(* ===== verification/Programs.v ===== *)
(** * The programs of the agent, as one type

    Every program that the agent attaches, with the input that the kernel or the
    traced process gives it, so that theorems can speak of any mix of them. *)
From S2P Require Import Prelude Machine Types Kernel Maps Safety PacketUtils Frames CoreFill.
From S2P Require Import Metrics Filter Hooks Drops Rtt NetEvents Xlat Ipsec Dns Quic Flows Capture Ssl Concurrency.

Inductive program :=
  | FlowMonitor (direction : Z) (skb : sk_buff)
  | PacketCapture (direction : Z) (skb : sk_buff) (stale : list Z)
  | DropProbe (args : kfree_args)
  | RttFentry (sk : option tcp_sock) (skb : option ksk_buff)
  | RttKprobe (sk : option tcp_sock) (skb : option ksk_buff)
  | EventProbe (group : option Z) (skb : option ksk_buff) (md : option psample_metadata)
      (stale stale' : list Z)
  | NatProbe (ct : nf_conn) (skb : ksk_buff)
  | XfrmInput (pid_tgid : Z) (skb : option ksk_buff)
  | XfrmInputRet (pid_tgid xfrm_ret : Z)
  | XfrmOutput (pid_tgid : Z) (skb : option ksk_buff)
  | XfrmOutputRet (pid_tgid xfrm_ret : Z)
  | SslProbe (op : ssl_op).

Definition program_code `{Host} `{Kernel} (cfg : config) (p : program) : prog Z :=
  match p with
  | FlowMonitor direction skb => flow_monitor cfg skb direction
  | PacketCapture direction skb stale =>
      _ ← export_packet_payload cfg skb direction stale; mret TC_ACT_OK
  | DropProbe args => kfree_skb cfg args
  | RttFentry sk skb => tcp_rcv_fentry cfg sk skb
  | RttKprobe sk skb => tcp_rcv_kprobe cfg sk skb
  | EventProbe group skb md stale stale' =>
      network_events_monitoring cfg group skb md stale stale'
  | NatProbe ct skb => track_nat_manip_pkt cfg ct skb
  | XfrmInput pid_tgid skb => xfrm_input_kprobe cfg pid_tgid skb
  | XfrmInputRet pid_tgid xfrm_ret => xfrm_input_kretprobe cfg pid_tgid xfrm_ret
  | XfrmOutput pid_tgid skb => xfrm_output_kprobe cfg pid_tgid skb
  | XfrmOutputRet pid_tgid xfrm_ret => xfrm_output_kretprobe cfg pid_tgid xfrm_ret
  | SslProbe op => ssl_prog cfg op
  end.

(** Inputs of their C types; pointers may be null, and what is behind them may
    be any bytes. *)
Definition wf_buffer (skb : option ksk_buff) : Prop := ∀ b, skb = Some b -> wf_ksk_buff b.

Definition wf_program (p : program) : Prop :=
  match p with
  | FlowMonitor direction skb => wf_skb skb /\ is_u8 direction
  | PacketCapture _ skb stale => wf_skb skb /\ is_bytes 256 stale
  | DropProbe args => wf_kfree_args args
  | RttFentry _ skb | RttKprobe _ skb => wf_buffer skb
  | EventProbe _ skb md stale stale' =>
      wf_buffer skb /\ (∀ d, md = Some d -> wf_psample d) /\ is_bytes 8 stale /\ is_bytes 8 stale'
  | NatProbe ct skb => wf_conn ct /\ wf_ksk_buff skb
  | XfrmInput _ skb | XfrmOutput _ skb => wf_buffer skb
  | XfrmInputRet _ xfrm_ret | XfrmOutputRet _ xfrm_ret => is_s32 xfrm_ret
  | SslProbe op => wf_ssl_op op
  end.

Section Programs.
Context {H : Host} {K : Kernel} {KL : KernelLaws K}.

Lemma program_safe cfg p :
  is_u32 (sampling cfg) -> wf_program p -> safe (λ _, True) (program_code cfg p).
Proof.
  intros Hc. destruct p; cbn [wf_program program_code].
  - intros [Hs Hd]. eapply safe_mono; [by apply flow_monitor_safe|done].
  - intros [Hs Hst]. apply safe_bind. by eapply safe_mono; [apply export_packet_payload_safe|].
  - apply kfree_skb_safe.
  - intros Hb. by apply tcp_rcv_safe.
  - intros Hb. by apply tcp_rcv_safe.
  - intros (Hb & Hd & ? & ?). by apply network_events_safe.
  - intros [? ?]. by apply track_nat_manip_pkt_safe.
  - intros Hb. by destruct (xfrm_probes_safe cfg pid_tgid skb 0 Hb zero_s32) as (Hs & _).
  - intros Hr. by destruct (xfrm_probes_safe cfg pid_tgid None xfrm_ret) as (_ & Hs & _).
  - intros Hb. by destruct (xfrm_probes_safe cfg pid_tgid skb 0 Hb zero_s32) as (_ & _ & Hs & _).
  - intros Hr. by destruct (xfrm_probes_safe cfg pid_tgid None xfrm_ret) as (_ & _ & _ & Hs).
  - intros Hop. eapply safe_mono; [by apply ssl_prog_safe|done].
Qed.

(** Programs on their CPUs. *)
Definition programs cfg (l : list (Z * program)) : pool Z :=
  (λ t, (t.1, program_code cfg t.2)) <$> l.

Lemma programs_safe cfg l :
  is_u32 (sampling cfg) -> Forall wf_program l.*2 -> pool_safe (λ _, True) (programs cfg l).
Proof.
  intros Hc Hl. apply Forall_fmap. induction l as [|[cpu p] l IH]; [constructor|].
  cbn in Hl. apply list.Forall_cons_1 in Hl as [Hp Hl].
  constructor; [by apply program_safe|by apply IH].
Qed.
End Programs.

(** ** Footprints

    The maps and the ring buffers that a program writes.  The flow monitor is
    the only one that writes the flow map and its ring buffer, and that sets the
    sampling flag; each other program has its own map for what it adds to the
    flows. *)

Definition program_maps (p : program) : list mapname :=
  match p with
  | FlowMonitor _ _ => [aggregated_flows; aggregated_flows_dns; quic_flows; dns_flows; dns_name_map]
  | PacketCapture _ _ _ => []
  | DropProbe _ => [aggregated_flows_pkt_drop]
  | RttFentry _ _ | RttKprobe _ _ => [additional_flow_metrics]
  | EventProbe _ _ _ _ _ => [aggregated_flows_network_events]
  | NatProbe _ _ => [aggregated_flows_xlat]
  | XfrmInput _ _ => [ipsec_ingress_map]
  | XfrmOutput _ _ => [ipsec_egress_map]
  | XfrmInputRet _ _ => [ipsec_ingress_map; additional_flow_metrics]
  | XfrmOutputRet _ _ => [ipsec_egress_map; additional_flow_metrics]
  | SslProbe _ => [ssl_read_active_map; ssl_fd_map; ssl_fd_pending_map]
  end.

Definition program_rings (p : program) : list ring :=
  match p with
  | FlowMonitor _ _ => [direct_flows]
  | PacketCapture _ _ _ => [packet_record]
  | SslProbe _ => [ssl_data_event_map]
  | _ => []
  end.

Definition is_monitor (p : program) : bool :=
  match p with FlowMonitor _ _ => true | _ => false end.

Lemma writes_within {A} ms ms' rs (p : prog A) :
  writes ms [] p -> Forall (λ m, m ∈ ms') ms -> writes ms' rs p.
Proof.
  intros Hp Hm. eapply writes_mono; [exact Hp| |apply list_subseteq_nil].
  exact (proj1 (list.Forall_forall _ _) Hm).
Qed.

#[local] Ltac by_computing := apply (bool_decide_unpack _); by vm_compute.
#[local] Ltac within H := eapply writes_within; [apply H|by_computing].
#[local] Ltac footprint :=
  cbv zeta;
  repeat lazymatch goal with
    | |- writes _ _ (_ ≫= _) => apply writes_bind; [|intros ?]
    | |- writes _ _ (deref _) => apply writes_deref
    | |- writes _ _ (upsert _ _ _ _) => apply upsert_writes; by_computing
    | |- writes _ _ (increase_counter _) => within increase_counter_writes
    | |- writes _ _ (check_and_apply_filter _ _ _ _ _ _ _) => within check_and_apply_filter_writes
    | |- writes _ _ (track_dns_packet _ _ _) => within track_dns_packet_writes
    | |- writes _ _ (track_quic_packet _ _ _ _) => within track_quic_packet_writes
    | |- writes _ _ (account_dns _ _ _) => within account_dns_writes
    | |- writes _ _ (call _) => apply writes_call; cbn [helper_writes]; first [done|by_computing]
    | |- writes _ _ (match _ with _ => _ end) => case_match
    | |- writes _ _ _ => done
    end.

Section Footprints.
Context {H : Host} {K : Kernel}.

(** The monitor once it has decided to keep the packet. *)
Lemma process_packet_footprint cfg skb pkt eth_protocol flow_sampling direction :
  writes (global_counters :: program_maps (FlowMonitor direction skb))
    (program_rings (FlowMonitor direction skb))
    (process_packet cfg skb pkt eth_protocol flow_sampling direction).
Proof.
  unfold process_packet, account_flow, update_existing_flow. cbn [program_maps program_rings].
  footprint.
Qed.

Lemma program_footprint cfg p :
  is_monitor p = false ->
  writes (global_counters :: program_maps p) (program_rings p) (program_code cfg p).
Proof.
  intros Hp. destruct p; try done; cbn [program_code program_maps program_rings].
  - unfold export_packet_payload, sampled_out, validate_packet_filter, attach_packet_payload. footprint.
  - unfold kfree_skb, trace_pkt_drop. footprint.
  - unfold tcp_rcv_fentry, calculate_flow_rtt_tcp. footprint.
  - unfold tcp_rcv_kprobe, calculate_flow_rtt_tcp. footprint.
  - unfold network_events_monitoring, trace_network_events, record_event,
      lookup_and_update_existing_flow_network_events. footprint.
  - unfold track_nat_manip_pkt, trace_nat_manip_pkt, translate_lookup_and_update_flow. footprint.
  - unfold xfrm_input_kprobe, enter_xfrm_func, remember_flow. footprint.
  - unfold xfrm_input_kretprobe, update_flow_with_ipsec_return, ipsec_pending. footprint.
  - unfold xfrm_output_kprobe, enter_xfrm_func, remember_flow. footprint.
  - unfold xfrm_output_kretprobe, update_flow_with_ipsec_return, ipsec_pending. footprint.
  - destruct op; cbn [ssl_prog]; unfold probe_entry_SSL_set_fd, probe_ret_SSL_set_fd,
      probe_entry_SSL_free, probe_entry_SSL_write, probe_entry_SSL_read, probe_ret_SSL_read,
      generate_SSL_data_event, bound_fd; footprint.
Qed.
End Footprints.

→ **TASK TO COMPLETE**
All lines above from the one containing "intros Hc Hl." to the one containing "match p with FlowMonitor" must be repeated exactly, both lines included, and no others.

→ **YOUR SOLUTION**
  intros Hc Hl. apply Forall_fmap. induction l as [|[cpu p] l IH]; [constructor|].
  cbn in Hl. apply list.Forall_cons_1 in Hl as [Hp Hl].
  constructor; [by apply program_safe|by apply IH].
Qed.
End Programs.

(** ** Footprints

    The maps and the ring buffers that a program writes.  The flow monitor is
    the only one that writes the flow map and its ring buffer, and that sets the
    sampling flag; each other program has its own map for what it adds to the
    flows. *)

Definition program_maps (p : program) : list mapname :=
  match p with
  | FlowMonitor _ _ => [aggregated_flows; aggregated_flows_dns; quic_flows; dns_flows; dns_name_map]
  | PacketCapture _ _ _ => []
  | DropProbe _ => [aggregated_flows_pkt_drop]
  | RttFentry _ _ | RttKprobe _ _ => [additional_flow_metrics]
  | EventProbe _ _ _ _ _ => [aggregated_flows_network_events]
  | NatProbe _ _ => [aggregated_flows_xlat]
  | XfrmInput _ _ => [ipsec_ingress_map]
  | XfrmOutput _ _ => [ipsec_egress_map]
  | XfrmInputRet _ _ => [ipsec_ingress_map; additional_flow_metrics]
  | XfrmOutputRet _ _ => [ipsec_egress_map; additional_flow_metrics]
  | SslProbe _ => [ssl_read_active_map; ssl_fd_map; ssl_fd_pending_map]
  end.

Definition program_rings (p : program) : list ring :=
  match p with
  | FlowMonitor _ _ => [direct_flows]
  | PacketCapture _ _ _ => [packet_record]
  | SslProbe _ => [ssl_data_event_map]
  | _ => []
  end.

Definition is_monitor (p : program) : bool :=
  match p with FlowMonitor _ _ => true | _ => false end.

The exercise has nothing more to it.